After executing a top SQL query, I saw the following result. The first query took more than ten times logical reads than the second one.
The query was quite simple - get the last cost price for the item
@P1 nvarchar(5),@P2 nvarchar(21),@P3 int,@P4 datetime,@P5 nvarchar(5),@P6 nvarchar(11))SELECT A.ITEMID,A.VERSIONID,A.PRICETYPE,A.INVENTDIMID,A.MARKUP,A.PRICEUNIT,A.PRICE,A.PRICECALCID,A.UNITID,A.PRICEALLOCATEMARKUP,A.PRICEQTY,A.STDCOSTTRANSDATE,A.STDCOSTVOUCHER,A.COSTINGTYPE,A.ACTIVATIONDATE,A.MCSPMFBATCHSIZE,A.CREATEDDATETIME,A.RECVERSION,A.RECID FROM INVENTITEMPRICE A WHERE ((A.DATAAREAID=@P1) AND (((A.ITEMID=@P2) AND (A.PRICETYPE=@P3)) AND (A.ACTIVATIONDATE>@P4))) AND EXISTS (SELECT 'x' FROM INVENTDIM B WHERE ((B.DATAAREAID=@P5) AND ((B.INVENTDIMID=A.INVENTDIMID) AND (B.INVENTSITEID=@P6)))) ORDER BY A.DATAAREAID,A.ACTIVATIONDATE,A.CREATEDDATETIME DESC
But when I clicked on "query_plan" column in the output, I saw the reason why it took so much time – the wrong plan that started with InventDim table.
Probably recently they created a new location, and this new location was the first parameter for this query and SQL Server based on the current statistics decided to start the plan with InventDim(that was probably OK for this new location with no data), the plan was cached and caused a performance problem for all other locations.
The correct plan should be the following - start the search by ItemId and then check InventDim(it can be obtained by running Display Estimated Execution plan for the query above)
To avoid such situations in the future, I created a custom plan with a "force order" hint
EXEC sp_create_plan_guide @name = N'[AX_InventItemPriceDimSite]', @stmt = N'SELECT A.ITEMID,A.VERSIONID,A.PRICETYPE,A.INVENTDIMID,A.MARKUP,A.PRICEUNIT,A.PRICE,A.PRICECALCID,A.UNITID,A.PRICEALLOCATEMARKUP,A.PRICEQTY,A.STDCOSTTRANSDATE,A.STDCOSTVOUCHER,A.COSTINGTYPE,A.ACTIVATIONDATE,A.MCSPMFBATCHSIZE,A.CREATEDDATETIME,A.RECVERSION,A.RECID FROM INVENTITEMPRICE A WHERE ((A.DATAAREAID=@P1) AND (((A.ITEMID=@P2) AND (A.PRICETYPE=@P3)) AND (A.ACTIVATIONDATE>@P4))) AND EXISTS (SELECT ''x'' FROM INVENTDIM B WHERE ((B.DATAAREAID=@P5) AND ((B.INVENTDIMID=A.INVENTDIMID) AND (B.INVENTSITEID=@P6)))) ORDER BY A.DATAAREAID,A.ACTIVATIONDATE,A.CREATEDDATETIME DESC',
@type = N'SQL',
@module_or_batch = null,
@params = N'@P1 nvarchar(5),@P2 nvarchar(21),@P3 int,@P4 datetime,@P5 nvarchar(5),@P6 nvarchar(11)',
@hints = N'OPTION(force order, loop join)'
After that, the system performance restored to normal, and the CPU load was considerably reduced.
So the troubleshooting was quite easy to perform, the problem was fixed, and this issue will not happen again.
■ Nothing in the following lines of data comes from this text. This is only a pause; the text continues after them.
(** C6: [DeAllocatePage] below 2 GiB keeps the invariant, leaves the page
    free, changes no other allocation bit, decrements the meta counter
    exactly when the page was allocated, and leaves the content of every
    data page as it was. *)
Theorem DeAllocatePage_spec dm L :
  inv dm -> 0 <= L < EXTENT_LIMIT * BITMAP_SIZE ->
  let dm' := DeAllocatePage dm L in
  inv dm' /\ is_free dm' L = true /\
  (forall L2, 0 <= L2 < EXTENT_LIMIT * BITMAP_SIZE -> L2 <> L -> is_free dm' L2 = is_free dm L2) /\
  num_allocated_pages_ (meta_data_ dm') =
    num_allocated_pages_ (meta_data_ dm) - (if is_free dm L then 0 else 1) /\
  (forall L2, 0 <= L2 -> content dm' L2 = content dm L2).
Proof.
  intros Hinv HL dm'. destruct (DeAllocatePage_post dm L Hinv HL) as (H1 & H2 & H3 & H4).
  do 4 (split; [assumption|]). intros L2 HL2. apply content_DeAllocatePage, HL2.
Qed.

(** ** Instances on a fresh file *)

Lemma AllocatePage_spec_witness :
  exists dm' L, AllocatePage fresh = (dm', L) /\ inv dm' /\ is_free fresh L = true /\
    is_free dm' L = false.
Proof.
  destruct (AllocatePage_spec fresh inv_fresh ltac:(vm_compute; reflexivity) ltac:(vm_compute; reflexivity))
    as (dm' & L & Heq & Hinv & _ & Hf & Hf' & _).
  exists dm', L. auto.
Defined.

Lemma DeAllocatePage_spec_witness :
  inv (DeAllocatePage fresh 0) /\ is_free (DeAllocatePage fresh 0) 0 = true.
Proof.
  destruct (DeAllocatePage_spec fresh 0 inv_fresh ltac:(vm_compute; split; [discriminate|reflexivity]))
    as (Hinv & Hf & _). auto.
Defined.

Lemma MapPageId_disjoint_witness : MapPageId 5 <> bitmap_pid 0 /\ MapPageId 32704 <> META_PAGE_ID.
Proof.
  split; [apply (MapPageId_disjoint 5 5 0); lia | apply (MapPageId_disjoint 32704 0 0); lia].
Defined.

Lemma ReadPhysicalPage_poisons_witness :
  stream_failed (fst (ReadPhysicalPage fresh (2 ^ 19))) = true.
Proof.
  apply (ReadPhysicalPage_poisons fresh (2 ^ 19)); [lia | vm_compute; discriminate].
Defined.

Lemma WritePage_ReadPage_witness :
  exists dm', WritePage fresh 7 [1; 2; 3] = Some dm' /\ ReadPage dm' 7 = Some (dm', [1; 2; 3]).
Proof.
  apply WritePage_ReadPage; [exact (proj1 inv_fresh) | lia | vm_compute; reflexivity].
Defined.

Lemma open_file_unwritten_meta_witness : meta_data_ (open_file ∅ 0) = empty_meta.
Proof. apply open_file_unwritten_meta. reflexivity. Defined.

End DiskManager.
The complexity of these steps is that you need someone who understands Dynamics AX DB structure and has access to the SQL Server.
If you have just a SQL administrator who doesn't know AX Database structure, you can create a simple instruction to deal with such problems:
Then this information may be passed to AX developer in order to fix the problem.
The wrong way to resolve such problems is to perform one of these actions:
Restart the system
Run reindexing
Run statistics update
These actions will clear the current cache, and there is a high chance that the problem will disappear, but it will not be resolved.
A note about Plan Guides: ideally you should keep number of custom Plan Guides to minimum(as they may become invalid if you, for example, modify the table structure). After you fixed the issue with the plan guide, try to think how this can be avoided by modifying the code(typical solutions - create/update indexes, use forceliterals hint in X++, modify the query..)
1.You can view existing plans with their hints in Plan Guides section
2.In order to check what plan hint is applied for the query, press Show execution Plan XML.. in the plan view, and check the last value for "StmtCursor" tag.
3.You can use a handy tool MSSQLPlanToSpExecuteSql by Denis Sukhotin to convert the plan XLM to a normal SQL with the actual values instead of @P1. Then you can execute this query from SSMS with different parameter values and try to understand why the wrong plan was used
In the above situation, we had access to the SQL box, let's discuss how this can work when we don't have direct access to the SQL Server - in the new cloud D365FO.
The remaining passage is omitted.